They've announced the 156-strong longlist for the International IMPAC Dublin Literary Award. Titles are nominated by participating libraries, which I think is a fantastic idea. And there are four German books in the running for the €100,000 prize - which would be split 75:25 between the author and their translator, should a translated title win.
The books are:
Christoph Hein, Settlement, tr. Philip Boehm
Ingo Schulze, New Lives, tr. John E Woods
Sasa Stanisic, How the Soldier Repairs the Gramophone, tr. Anthea Bell
Ilija Trojanov, The Collector of Worlds, tr. William Hobson
You can see which libraries participated and which books they nominated, and a brief look shows something interesting. This time around, the libraries in Germany almost all picked at least one German book, while the Austrian and Swiss libraries were completely unpatriotic. Of the thirteen nominations from England, one is a translated title. Irish libraries suggest two translations, Scottish none (although there were only two libraries participating). South African zero. USA four of around seventy suggestions. Australia none, New Zealand one. Barbados & Jamaica none, Canada one. (And sorry to have overlooked, like, half the English-speaking countries on the list. It's because I don't get out enough.)

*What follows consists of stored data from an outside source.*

(** The first header of a stream that starts with (part of) a PDU. *)
Lemma peek_header p rx tl :
  pdu_wf p -> pdu_bytes p ++ tl = rx -> VirtPdu_decode (sub rx 0 PDU_HDR_LEN) = Ok p.1.1.
Proof.
  destruct p as [[h f] b]. intros (Hh & Hf & Hb) <-. cbn [pdu_bytes fst]. unfold encode_pdu.
  rewrite <- !app_assoc. rewrite (sub_app_l _ _ PDU_HDR_LEN) by (symmetry; apply zlen_encode_pdu_hdr).
  rewrite <- (app_nil_r (VirtPdu_encode h)). by apply VirtPdu_decode_encode.
Qed.

(** A whole PDU at the head of the stream is taken, and only it. *)
Lemma take_pdu_whole c p tl :
  pdu_wf p -> conn_rx c = pdu_bytes p ++ tl ->
  take_pdu c = (Ok p, conn_with c (conn_fwd_cnt c) tl).
Proof.
  intros Hp Hrx. pose proof (peek_header p _ tl Hp eq_refl) as Hpk. destruct p as [[h f] b].
  destruct Hp as (Hh & Hf & Hb). cbn [pdu_bytes fst] in *. pose proof (zlen_pdu_bytes h f b Hf) as HL.
  pose proof (zlen_nonneg tl). pose proof (zlen_nonneg b).
  pose proof Hh as (Hk & Hs & Ha & Hbl). unfold in_width in Hbl.
  assert (zlen (encode_pdu h f b ++ tl) = 80 + zlen b + zlen tl) as HL2 by (rewrite zlen_app; lia).
  unfold take_pdu. rewrite Hrx. unfold PDU_HDR_LEN, CALL_FRAME_LEN in *.
  rewrite HL2. decide_guards. rewrite Hpk, Ha. cbn [negb Z.eqb Pos.eqb].
  unfold checked_add. decide_guards.
  rewrite sub_app_l by (rewrite HL; lia).
  assert (drop (Z.to_nat (16 + 64 + pdu_bounce_len h)) (encode_pdu h f b ++ tl) = tl) as ->.
  { rewrite drop_app_ge by (unfold zlen in *; lia).
    replace (_ - _)%nat with 0%nat by (unfold zlen in *; lia). done. }
  assert (sub (encode_pdu h f b) 16 64 = encode_frame f) as ->.
  { unfold encode_pdu. rewrite sub_app_r by (rewrite zlen_encode_pdu_hdr; lia).
    rewrite zlen_encode_pdu_hdr. apply sub_app_l. by rewrite zlen_encode_frame. }
  pose proof (decode_encode_frame f [] Hf) as Hdf. rewrite app_nil_r in Hdf. rewrite Hdf. cbn [rbind].
  do 3 f_equal. unfold encode_pdu. rewrite app_assoc.
  rewrite drop_app_ge by (rewrite length_app; pose proof (zlen_encode_frame f Hf);
    pose proof (zlen_encode_pdu_hdr h); unfold zlen in *; lia).
  replace (_ - _)%nat with 0%nat; [done|]. rewrite length_app.
  pose proof (zlen_encode_frame f Hf). pose proof (zlen_encode_pdu_hdr h). unfold zlen in *. lia.
Qed.

(** A partial PDU is left in the buffer. *)
Lemma take_pdu_partial c p rest :
  pdu_wf p -> pdu_bytes p = conn_rx c ++ rest -> rest <> [] ->
  take_pdu c = (Err NotFound, c).
Proof.
  intros Hp Hrx Hne. destruct p as [[h f] b] eqn:Ep. destruct Hp as (Hh & Hf & Hb).
  cbn [pdu_bytes] in Hrx. pose proof (zlen_pdu_bytes h f b Hf) as HL. rewrite Hrx, zlen_app in HL.
  assert (0 < zlen rest) by (destruct rest; [done|rewrite zlen_cons; pose proof (zlen_nonneg rest); lia]).
  unfold take_pdu, PDU_HDR_LEN, CALL_FRAME_LEN. destruct (Z.ltb_spec (zlen (conn_rx c)) 16); [done|].
  assert (VirtPdu_decode (sub (conn_rx c) 0 16) = Ok h) as ->.
  { pose proof (peek_header (h, f, b) (encode_pdu h f b) [] (conj Hh (conj Hf Hb)) (app_nil_r _)) as Hpk.
    cbn [fst] in Hpk. rewrite <- Hpk. unfold PDU_HDR_LEN. rewrite Hrx. f_equal. unfold sub. rewrite !drop_0.
    symmetry. apply take_app_le. unfold zlen in *. lia. }
  destruct Hh as (_ & _ & Ha & Hbl). unfold in_width in Hbl. rewrite Ha.
  unfold CALL_FRAME_LEN. cbn [negb Z.eqb Pos.eqb]. unfold checked_add. by decide_guards.
Qed.

(** The host's RW packet for a payload on this connection. *)
Definition host_rw (c : VsockConn) (payload : list u8) : VirtioVsockHdr :=
  {| src_cid := host_cid c; dst_cid := guest_cid c; src_port := host_port c; dst_port := guest_port c;
     vh_len := zlen payload; ty := VIRTIO_VSOCK_TYPE_STREAM; op := VIRTIO_VSOCK_OP_RW; flags := 0;
     buf_alloc := 0; fwd_cnt := 0 |}.

Lemma push_host_rw_ok h c payload : conn h = Some c ->
  push_host_rw h (host_rw c payload) payload =
    Ok (set_conn h (Some (conn_with c (wrapping_add 32 (conn_fwd_cnt c) (zlen payload)) (conn_rx c ++ payload)))).
Proof.
  intros Hc. unfold push_host_rw. rewrite Hc. cbn [ok_or rbind]. unfold push_rw, host_rw.
  cbn [op dst_cid dst_port src_cid vh_len]. by rewrite !Z.eqb_refl.
Qed.
(* ===== verification/ProtoCmd.v ===== *)
(** The guest's view of the protocol (src/guest/rustee-guest/src/proto_cmd.rs):
    an OP-TEE style message in the bounce pool becomes a kernel command, the
    kernel's answer is written back into the message, and the LOAD_TA request
    and its reply are packed and read. *)
From Stdlib Require Import ZArith Lia.
From stdpp Require Import base list numbers.
From S2P Require Import Prelude Proto Abi.

Local Open Scope Z_scope.
Local Open Scope rust_scope.

Definition ty (p : MsgParam) : u64 := Z.land (p_attr p) ATTR_TYPE_MASK.

Definition dir_of (t : u64) : Dir :=
  if (t =? ATTR_TYPE_TMEM_INPUT) || (t =? ATTR_TYPE_VALUE_INPUT) then In_
  else if (t =? ATTR_TYPE_TMEM_OUTPUT) || (t =? ATTR_TYPE_VALUE_OUTPUT) then Out
  else InOut.

Definition param (p : MsgParam) : Param :=
  let t := ty p in
  if t =? ATTR_TYPE_NONE then PNone
  else if (t =? ATTR_TYPE_VALUE_INPUT) || (t =? ATTR_TYPE_VALUE_OUTPUT) || (t =? ATTR_TYPE_VALUE_INOUT)
  then PValue (as_u32 (p_a p)) (as_u32 (p_b p)) (dir_of t)
  else if (t =? ATTR_TYPE_TMEM_INPUT) || (t =? ATTR_TYPE_TMEM_OUTPUT) || (t =? ATTR_TYPE_TMEM_INOUT)
  then PMemref (Ree (p_a p) 0) (p_b p) (dir_of t)
  else PNone.

Definition RPC_COOKIE : u64 := 0x800000.
Definition LOAD_TA_CAP : u64 := 2 * 1024 * 1024.

Definition uuid_from_words (hi lo : u64) : Uuid :=
  let time_low := as_u32 (Z.shiftr hi 32) in
  let time_mid := as_u16 (Z.shiftr hi 16) in
  let time_hi := as_u16 hi in
  let b := zeros 16 in
  let b := splice b 0 (to_be 4 time_low) in
  let b := splice b 4 (to_be 2 time_mid) in
  let b := splice b 6 (to_be 2 time_hi) in
  splice b 8 (to_be 8 lo).

Definition uuid_to_words (u : Uuid) : u64 * u64 :=
  let time_low := from_be (sub u 0 4) in
  let time_mid := from_be (sub u 4 2) in
  let time_hi := from_be (sub u 6 2) in
  let hi := Z.lor (Z.lor (wrap 64 (Z.shiftl time_low 32)) (wrap 64 (Z.shiftl time_mid 16))) time_hi in
  let lo := from_be (sub u 8 8) in
  (hi, lo).

Definition load_ta_hdr : MsgArgHdr :=
  {| m_cmd := RPC_CMD_LOAD_TA; m_func := m_func MsgArgHdr_default; m_session := m_session MsgArgHdr_default;
     m_cancel_id := m_cancel_id MsgArgHdr_default; m_pad := m_pad MsgArgHdr_default; m_ret := m_ret MsgArgHdr_default;
     m_ret_origin := m_ret_origin MsgArgHdr_default; m_num_params := 2 |}.

(** The window of the request and the pool with the message in it. *)
Definition pack_load_ta (pool : list u8) (uuid : Uuid) : res unit (u64 * u32 * list u8) :=
  let '(hi, lo) := uuid_to_words uuid in
  let? dest := uadd RPC_COOKIE (MSG_ARG_HDR_SIZE + 2 * MSG_PARAM_SIZE) in
  if negb (dest mod 8 =? 0) || (dest <? RPC_COOKIE) then Err tt else
  let params := [MsgParam_value ATTR_TYPE_VALUE_INPUT hi lo 0;
                 MsgParam_tmem ATTR_TYPE_TMEM_OUTPUT dest LOAD_TA_CAP 0] in
  let? (pool, n) := map_err (fun _ => tt) (write_msg pool RPC_COOKIE load_ta_hdr params) in
  Ok (RPC_COOKIE, as_u32 n, pool).

Definition take_load_ta (pool : list u8) : res u32 (list u8) :=
  let? (hdr, params, _) := map_err (fun _ => TEE_ERROR_BAD_PARAMETERS) (decode_msg pool RPC_COOKIE) in
  if negb (m_ret hdr =? 0) then Err (m_ret hdr) else
  if m_num_params hdr <? 2 then Err TEE_ERROR_BAD_PARAMETERS else
  let? p1 := or_panic (params !! 1%nat) in
  let dest := p_a p1 in
  let size := p_b p1 in
  let? e := ok_or (checked_add 64 dest size) TEE_ERROR_BAD_PARAMETERS in
  if (dest <? RPC_COOKIE) || (zlen pool <? e) then Err TEE_ERROR_ITEM_NOT_FOUND else
  index_range pool dest e.

Definition is_meta (p : MsgParam) : bool := negb (Z.land (p_attr p) ATTR_META =? 0).

(** [if ui < PARAM_COUNT { user[ui] = param(p); ui += 1 }] *)
Definition add_user (user : Params) (ui : usize) (p : MsgParam) : Params * usize :=
  if ui <? PARAM_COUNT then (<[Z.to_nat ui := param p]> user, ui + 1) else (user, ui).

(** The loop of OPEN_SESSION over the parameters from position [i]. *)
Fixpoint open_loop (i : usize) (ps : list MsgParam) (uuid : Uuid) (login : Login) (user : Params) (ui : usize)
  : Uuid * Login * Params :=
  match ps with
  | [] => (uuid, login, user)
  | p :: ps' =>
      if is_meta p then
        if (ty p =? ATTR_TYPE_VALUE_INPUT) && (i =? 0)
        then open_loop (i + 1) ps' (uuid_from_words (p_a p) (p_b p)) login user ui
        else if as_u32 (p_c p) =? MSG_LOGIN_PUBLIC
        then open_loop (i + 1) ps' uuid Public user ui
        else open_loop (i + 1) ps' uuid login user ui
      else let '(user, ui) := add_user user ui p in open_loop (i + 1) ps' uuid login user ui
  end.
(** An unaligned buffer ends a session: the guest ignores that the HAL
    refuses to import a buffer whose offset is not a multiple of 8, so the
    kernel does not find it; the invoke returns [TEE_ERROR_BAD_PARAMETERS] and
    every later invoke on that session returns [TEE_ERROR_TARGET_DEAD], although
    the TA never ran.  The client needs nothing but its own open session. *)
Theorem unaligned_buffer_kills_session (k : Kernel VirtHal VirtAs PTA) s sess i x asp ck size dir ps cmd cid t h :
  kernel_ok k -> notices_ok k = true -> cancelled k cid = false ->
  SessionTable.get (sessions k) s = Some sess -> kind sess = UserTa -> sess_state sess = Ready ->
  instance sess = Some i -> InstanceTable.get (instances k) i = Some x -> inst_state x = Live ->
  aspace x = Some asp ->
  ck mod MSG_ARG_ALIGN <> 0 -> lookup_shm (hal k) ck = None ->
  let c := Invoke s cmd (PMemref (Ree ck 0) size dir :: ps) cid t in
  import_memrefs (hal k) c = Ok h ->
  exists k', handle true (set_hal k h) c = KRet (done_err TEE_ERROR_BAD_PARAMETERS) k' /\
    forall cmd' ps' t', exists k'', handle true k' (Invoke s cmd' ps' cid t') =
               KRet (done_err TEE_ERROR_TARGET_DEAD) k''.
Proof.
  intros Hk Hn Hc Hs Hkd Hst Hi Hx HL Ha Hck Hno c Him.
  assert (lookup_shm h ck = None) as Hno' by (rewrite <- Hno; exact (import_params_aligned _ _ _ _ Him Hck)).
  destruct (unknown_buffer_dead true (set_hal k h) s sess i x asp ck 0 size dir ps cmd cid t) as (k' & H1 & _ & H2);
    try done.
  - cbn. by rewrite Hno'.
  - cbn. by rewrite Hno'.
  - by exists k'.
Qed.
End Buffers.
Definition stream_enter (fuel : nat) (t : StreamTransport S) (frame : CallFrame) (bounce : list u8)
  (bounce_len : u32) : option (res u32 CallFrame * list u8 * StreamTransport S) :=
  if yielding t then Some (Err TEEC_ERROR_BUSY, bounce, t) else
  let seq := st_seq t in
  let t := {| sock := sock t; st_seq := wrapping_add 32 (st_seq t) 1; yielding := true; on_rpc := on_rpc t |} in
  let '(r, s) := write_pdu (sock t) KIND_ENTER seq frame bounce bounce_len in
  let t := set_sock t s in
  match r with
  | Panic => Some (Panic, bounce, t)
  | Err e => Some (Err e, bounce, t)
  | Ok _ => enter_loop fuel t bounce
  end.
End Wire.
Lemma add_mag_bn x y dest a b k :
  Bn x a -> Bn y b -> zlen dest = 2 + k -> 1 <= k < 2 ^ 32 ->
  Z.abs x < W (k - 1) -> Z.abs y < W (k - 1) ->
  exists t n, add_mag dest a b = Ok (0 :: n :: t) /\ Bn (Z.abs x + Z.abs y) (0 :: n :: t) /\
    zlen (0 :: n :: t) = zlen dest.
Proof.
  intros [la ra Hwa Hta Hsa Hea] [lb rb Hwb Htb Hsb Heb] Hd Hk Hx Hy.
  pose proof (trimmed_fits la (k - 1) Hwa Hta ltac:(lia) ltac:(lia)).
  pose proof (trimmed_fits lb (k - 1) Hwb Htb ltac:(lia) ltac:(lia)).
  pose proof (zlen_nonneg la). pose proof (zlen_nonneg lb).
  unfold add_mag, cap. rewrite !nlimbs_raw. cbn [rbind]. rewrite !sub_raw.
  set (n := Z.max (zlen la) (zlen lb)).
  rewrite (proj2 (Z.ltb_ge _ 2)) by lia. cbn [rbind]. rewrite (proj2 (Z.ltb_ge _ _)) by lia.
  destruct (add_loop_spec (Z.to_nat n) la lb 0) as (ds & c & -> & Hl & Hw & Hc & He);
    try done; [unfold zlen in *; lia..|]. rewrite Z2Nat.id in He by lia.
  assert (zlen ds = n) as Hln by (unfold zlen; lia).
  destruct (buffer_split dest (n + 1)) as (f0 & n0 & w1 & w2 & -> & Hw1); [lia..|].
  rewrite !zlen_cons, zlen_app in Hd.
  destruct w1 as [|w w1 _] using rev_ind; [change (zlen []) with 0 in Hw1; lia|].
  rewrite zlen_app in Hw1. change (zlen [w]) with 1 in Hw1.
  rewrite <- app_assoc. rewrite splice2 by lia.
  assert (@upd ArithError (f0 :: n0 :: ds ++ [w] ++ w2) (2 + n) (as_u32 c) = Ok (f0 :: n0 :: ds ++ [c] ++ w2)) as ->.
  { unfold upd. rewrite !zlen_cons, !zlen_app. change (zlen [w]) with 1. pose proof (zlen_nonneg w2).
    rewrite (proj2 (Z.ltb_lt _ _)) by lia. rewrite as_u32_id by (unfold in_width; lia).
    replace (Z.to_nat (2 + n)) with (S (S (length ds + 0))) by lia.
    change (<[S (S (length ds + 0)) := c]> (f0 :: n0 :: ds ++ [w] ++ w2))
      with (f0 :: n0 :: <[(length ds + 0)%nat := c]> (ds ++ [w] ++ w2)).
    by rewrite insert_app_r. }
  cbn [rbind]. rewrite upd1. cbn [rbind]. rewrite upd0.
  rewrite as_u32_id by (unfold in_width; case_match; lia).
  eexists _, _. split; [done|].
  split; [|rewrite !zlen_cons, !zlen_app; change (zlen [c]) with 1; change (zlen [w]) with 1; lia].
  assert (flag (Z.abs x + Z.abs y) = 0) as Hf by (unfold flag; case_match; bsplit; lia).
  match goal with |- Bn ?v (0 :: ?t) => enough (Bn v (flag v :: t)) by congruence end.
  rewrite <- Hln. apply carry_bn; [done|unfold in_width; lia| |lia|rewrite Hln; lia].
  intros ->. apply (trimmed_max la lb ds); try done; lia.
Qed.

In most cases, translated books were nominated solely by libraries in their countries of origin (which explains the lack of Austrian and Swiss titles on the list). But at least this is a good way to get greater attention for those books in the English-speaking world, however much it smacks of Eurovisionism. The actual judging is more traditional, so that also gives less popular titles a fair shot at the prize.